→ Task data:
(** livescript *)
Definition lang_livescript : M language :=
  let KEYWORDS :=
      KObj [(js "keyword", js "in if for while finally new do return else break catch instanceof throw try this " ++
      js "switch continue typeof delete debugger case default function var with " ++
      js "then unless until loop of by when and or is isnt not it that otherwise from to til fallthrough super " ++
      js "case default function var void const let enum export import native " ++
      js "__hasProp __extends __slice __bind __indexOf"); (js "literal", js "true false null undefined " ++
      js "yes no on off it that void");
      (js "built_in", js "npm require console print module global window document")] in
  let JS_IDENT_RE := js "[A-Za-z$_](?:-[0-9A-Za-z$_]|[0-9A-Za-z$_])*" in
  let* TITLE := inherit_mode TITLE_MODE [Begin JS_IDENT_RE] in
  let* SUBST := new [ClassName (js "subst"); Begin (js "#\{"); End_ (js "}"); Keywords KEYWORDS] in
  let* SUBST_SIMPLE := new [ClassName (js "subst"); Begin (js "#[A-Za-z$_]");
      End_ (js "(?:\-[0-9A-Za-z$_]|[0-9A-Za-z$_])*"); Keywords KEYWORDS] in
  let* m1 := new [End_ (js "(\s*/)?"); Relevance 0] in
  let* m2 := new [ClassName (js "number"); Begin (js "(\b0[xX][a-fA-F0-9_]+)|(\b\d(\d|_\d)*(\.(\d(\d|_\d)*" ++
      js ")?)?(_*[eE]([-+]\d(_\d|\d)*" ++ js ")?)?[_a-z]*" ++ js ")"); Relevance 0; Starts m1] in
  let* m3 := new [ClassName (js "string"); Variants [[Begin (js "'''"); End_ (js "'''");
      Contains [CRef BACKSLASH_ESCAPE]]; [Begin (js "'"); End_ (js "'"); Contains [CRef BACKSLASH_ESCAPE]];
      [Begin (js "＂＂＂"); End_ (js "＂＂＂"); Contains [CRef BACKSLASH_ESCAPE; CRef SUBST; CRef SUBST_SIMPLE]];
      [Begin (js "＂"); End_ (js "＂"); Contains [CRef BACKSLASH_ESCAPE; CRef SUBST; CRef SUBST_SIMPLE]];
      [Begin (js "\\"); End_ (js "(\s|$)"); ExcludeEnd true]]] in
  let* m4 := new [ClassName (js "regexp"); Variants [[Begin (js "//"); End_ (js "//[gim]*"); Contains [CRef SUBST;
      CRef HASH_COMMENT_MODE]]; [Begin (js "\/(?![ *])(\\\/|.)*?\/[gim]*(?=\W|$)")]]] in
  let* m5 := new [Begin (js "@" ++ JS_IDENT_RE)] in
  let* m6 := new [Begin (js "``"); End_ (js "``"); ExcludeBegin true; ExcludeEnd true;
      SubLanguage (inl (js "javascript"))] in
  let EXPRESSIONS := [CRef BINARY_NUMBER_MODE; CRef m2; CRef m3; CRef m4; CRef m5; CRef m6] in
  let* _ := upd SUBST (fun m => assign m (Contains EXPRESSIONS)) in
  let* m7 := new [Begin (js "\("); End_ (js "\)"); Keywords KEYWORDS; Contains ([CSelf] ++ EXPRESSIONS)] in
  let* PARAMS := new [ClassName (js "params"); Begin (js "\("); ReturnBegin true; Contains [CRef m7]] in
  let* m8 := COMMENT (js "\/\*") (js "\*\/") [] in
  let* m9 := new [ClassName (js "function"); Contains [CRef TITLE; CRef PARAMS]; ReturnBegin true;
      Variants [[Begin (js "(" ++ JS_IDENT_RE ++ js "\s*(?:=|:=)\s*" ++ js ")?(\(.*\))?\s*\B\->\*?");
      End_ (js "\->\*?")]; [Begin (js "(" ++ JS_IDENT_RE ++ js "\s*(?:=|:=)\s*" ++
      js ")?!?(\(.*\))?\s*\B[-~]{1,2}>\*?"); End_ (js "[-~]{1,2}>\*?")]; [Begin (js "(" ++ JS_IDENT_RE ++
      js "\s*(?:=|:=)\s*" ++ js ")?(\(.*\))?\s*\B!?[-~]{1,2}>\*?"); End_ (js "!?[-~]{1,2}>\*?")]]] in
  let* m10 := new [BeginKeywords (js "extends"); EndsWithParent true; Illegal (js "[:=＂\[\]]");
      Contains [CRef TITLE]] in
  let* m11 := new [ClassName (js "class"); BeginKeywords (js "class"); End_ (js "$"); Illegal (js "[:=＂\[\]]");
      Contains [CRef m10; CRef TITLE]] in
  let* m12 := new [Begin (JS_IDENT_RE ++ js ":"); End_ (js ":"); ReturnBegin true; ReturnEnd true; Relevance 0] in
  lang (mkLP false [js "ls"] false) [Keywords KEYWORDS; Illegal (js "\/\*"); Contains (EXPRESSIONS ++ [CRef m8;
      CRef HASH_COMMENT_MODE; CRef m9; CRef m11; CRef m12])].

(** llvm *)
Definition lang_llvm : M language :=
  let identifier := js "([-a-zA-Z$._][\w\-$.]*" ++ js ")" in
  let* m1 := new [ClassName (js "keyword"); Begin (js "i\d+")] in
  let* m2 := COMMENT (js ";") (js "\n") [Relevance 0] in
  let* m3 := new [ClassName (js "string"); Variants [[Begin (js "＂"); End_ (js "[^\\]＂")]]; Relevance 0] in
  let* m4 := new [ClassName (js "title"); Variants [[Begin (js "@" ++ identifier)]; [Begin (js "@\d+")];
      [Begin (js "!" ++ identifier)]; [Begin (js "!\d+" ++ identifier)]]] in
  let* m5 := new [ClassName (js "symbol"); Variants [[Begin (js "%" ++ identifier)]; [Begin (js "%\d+")];
      [Begin (js "#\d+")]]] in
  let* m6 := new [ClassName (js "number"); Variants [[Begin (js "0[xX][a-fA-F0-9]+")];
      [Begin (js "-?\d+(?:[.]\d+)?(?:[eE][-+]?\d+(?:[.]\d+)?)?")]]; Relevance 0] in
  lang plain_lang [Keywords (KStr (js "begin end true false declare define global " ++
      js "constant private linker_private internal " ++ js "available_externally linkonce linkonce_odr weak " ++
      js "weak_odr appending dllimport dllexport common " ++ js "default hidden protected extern_weak external " ++
      js "thread_local zeroinitializer undef null to tail " ++
      js "target triple datalayout volatile nuw nsw nnan " ++ js "ninf nsz arcp fast exact inbounds align " ++
      js "addrspace section alias module asm sideeffect " ++
      js "gc dbg linker_private_weak attributes blockaddress " ++
      js "initialexec localdynamic localexec prefix unnamed_addr " ++
      js "ccc fastcc coldcc x86_stdcallcc x86_fastcallcc " ++
      js "arm_apcscc arm_aapcscc arm_aapcs_vfpcc ptx_device " ++
      js "ptx_kernel intel_ocl_bicc msp430_intrcc spir_func " ++
      js "spir_kernel x86_64_sysvcc x86_64_win64cc x86_thiscallcc " ++
      js "cc c signext zeroext inreg sret nounwind " ++ js "noreturn noalias nocapture byval nest readnone " ++
      js "readonly inlinehint noinline alwaysinline optsize ssp " ++
      js "sspreq noredzone noimplicitfloat naked builtin cold " ++
      js "nobuiltin noduplicate nonlazybind optnone returns_twice " ++
      js "sanitize_address sanitize_memory sanitize_thread sspstrong " ++
      js "uwtable returned type opaque eq ne slt sgt " ++ js "sle sge ult ugt ule uge oeq one olt ogt " ++
      js "ole oge ord uno ueq une x acq_rel acquire " ++
      js "alignstack atomic catch cleanup filter inteldialect " ++
      js "max min monotonic nand personality release seq_cst " ++
      js "singlethread umax umin unordered xchg add fadd " ++ js "sub fsub mul fmul udiv sdiv fdiv urem srem " ++
      js "frem shl lshr ashr and or xor icmp fcmp " ++ js "phi call trunc zext sext fptrunc fpext uitofp " ++
      js "sitofp fptoui fptosi inttoptr ptrtoint bitcast " ++
      js "addrspacecast select va_arg ret br switch invoke " ++
      js "unwind unreachable indirectbr landingpad resume " ++ js "malloc alloca free load store getelementptr " ++
      js "extractelement insertelement shufflevector getresult " ++
      js "extractvalue insertvalue atomicrmw cmpxchg fence " ++ js "argmemonly double")); Contains [CRef m1;
      CRef m2; CRef QUOTE_STRING_MODE; CRef m3; CRef m4; CRef m5; CRef m6]].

→ Work instruction:
Each line above from the one with "false null undefined" up to and including the one with "let* TITLE := inherit_mode" must be set down exactly, and no line outside that span may appear.

→ Task result:
      js "__hasProp __extends __slice __bind __indexOf"); (js "literal", js "true false null undefined " ++
      js "yes no on off it that void");
      (js "built_in", js "npm require console print module global window document")] in
  let JS_IDENT_RE := js "[A-Za-z$_](?:-[0-9A-Za-z$_]|[0-9A-Za-z$_])*" in
  let* TITLE := inherit_mode TITLE_MODE [Begin JS_IDENT_RE] in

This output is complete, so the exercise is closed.